[MATERIAL SHOWN Boundary: Start]
Lemma page_scan_adds st d all seen n :
  page_scan st d = inr (all, seen, n) ->
  exists added ks,
    all = all_sellers st ++ added /\ n = length added /\
    Forall2 identified added ks /\ NoDup ks /\
    (forall k, k ∈ ks -> k ∉ seen_ids st) /\
    seen = list_to_set ks ∪ seen_ids st /\
    Forall (fun e => exists xs, dict_get d "items" = Some (VList xs) /\ In e xs) added.
Proof.
  unfold page_scan, get_default.
  assert (Hnone : exists added ks : list _,
            all_sellers st = all_sellers st ++ added /\ O = length added /\
            Forall2 identified added ks /\ NoDup ks /\
            (forall k, k ∈ ks -> k ∉ seen_ids st) /\
            seen_ids st = list_to_set ks ∪ seen_ids st /\
            Forall (fun e => exists xs, dict_get d "items" = Some (VList xs) /\ In e xs) added).
  { exists [], []. rewrite app_nil_r. repeat split; try constructor.
    { intros k Hk%elem_of_nil. contradiction. } set_solver. }
  destruct (dict_get d "items") as [items |] eqn:Hitems; cbn [truthy];
    [| intros [= <- <- <-]; exact Hnone].
  destruct (truthy items); [| intros [= <- <- <-]; exact Hnone].
  destruct (py_iter items) as [e | xs] eqn:Hit; [discriminate |].
  intros Hscan.
  apply scan_sellers_adds in Hscan as (added & ks & -> & -> & Hid & Hnd & Hnew & -> & Hin).
  exists added, ks. repeat split; try assumption.
  destruct items; try discriminate; cbn in Hit; injection Hit as <-.
  - (* a string: its characters are no dicts *)
    destruct Hid; [constructor |].
    exfalso. inversion Hin as [| ? ? Hx _]; subst.
    destruct H as (d' & -> & _). apply in_map_iff in Hx as (? & ? & _). discriminate.
  - eapply List.Forall_impl; [| exact Hin]. intros e He. eauto.
  - (* a dict: its keys are no dicts *)
    destruct Hid; [constructor |].
    exfalso. inversion Hin as [| ? ? Hx _]; subst.
    destruct H as (d' & -> & _). apply in_map_iff in Hx as (? & ? & _). discriminate.
Qed.

Definition delivered_by (rs : list reply) (e : value) : Prop :=
  Exists (fun r => delivers r e) rs.

Lemma deduplicated_app st all seen added ks :
  deduplicated st ->
  Forall2 identified added ks -> NoDup ks ->
  (forall k, k ∈ ks -> k ∉ seen_ids st) ->
  all = all_sellers st ++ added ->
  seen = list_to_set ks ∪ seen_ids st ->
  forall total, deduplicated (mkfs all seen total).
Proof.
  intros (ks0 & Hid0 & Hnd0 & Hseen0) Hid Hnd Hnew -> -> total.
  exists (ks0 ++ ks). cbn [all_sellers seen_ids]. split; [now apply Forall2_app |].
  split.
  - apply NoDup_app. split; [exact Hnd0 |]. split; [| exact Hnd].
    intros k Hk0 Hk. apply (Hnew k Hk). rewrite Hseen0. set_solver.
  - rewrite Hseen0, list_to_set_app_L. set_solver.
Qed.

(** A round on a JSON object keeps the invariant, and what it adds to the
    accumulated list are entities of that page. *)
Lemma page_result_inv st d c :
  page_result st d = Ret c -> deduplicated st ->
  exists st' added,
    (c = Continue st' \/ c = Break (all_sellers st')) /\
    deduplicated st' /\
    all_sellers st' = all_sellers st ++ added /\
    Forall (fun e => exists xs, dict_get d "items" = Some (VList xs) /\ In e xs) added.
Proof.
  unfold page_result. intros Hres Hinv.
  destruct (declared_total st d) as [| total]; [discriminate |].
  destruct (page_scan st d) as [| [[all seen] n]] eqn:Hscan; [discriminate |].
  apply page_scan_adds in Hscan as (added & ks & Hall & _ & Hid & Hnd & Hnew & Hseen & Hin).
  exists (mkfs all seen total), added. cbn [all_sellers].
  split.
  - destruct (if truthy total then _ else _) as [| reached]; [discriminate |].
    destruct (reached || Nat.eqb n 0); injection Hres as <-; auto.
  - split; [eapply deduplicated_app; eassumption |]. split; assumption.
Qed.

Lemma round_continue_inv st r st' :
  round_result st r = Ret (Continue st') -> deduplicated st ->
  deduplicated st' /\
  exists added, all_sellers st' = all_sellers st ++ added /\ Forall (delivers r) added.
Proof.
  unfold round_result. intros Hr Hinv.
  destruct r as [| resp]; [discriminate |].
  destruct (request_fails (Resp resp)) eqn:Hfail; [discriminate |].
  destruct (body resp) as [[| | | | | d] |] eqn:Hbody; try discriminate.
  apply page_result_inv in Hr as (st1 & added & [[= <-] | [=]] & Hinv' & Hall & Hin);
    [| exact Hinv].
  split; [exact Hinv' |]. exists added. split; [exact Hall |].
  eapply List.Forall_impl; [| exact Hin]. intros e (xs & Hxs & He).
  exists d, xs. unfold reply_json. rewrite Hfail, Hbody. auto.
Qed.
[MATERIAL SHOWN Boundary: End]
The answer must be the lines from the one containing "eapply List.Forall_impl; [| exact Hin]. intros e (xs" to the final line of the data above, copied exactly, both included, with nothing added.

  eapply List.Forall_impl; [| exact Hin]. intros e (xs & Hxs & He).
  exists d, xs. unfold reply_json. rewrite Hfail, Hbody. auto.
Qed.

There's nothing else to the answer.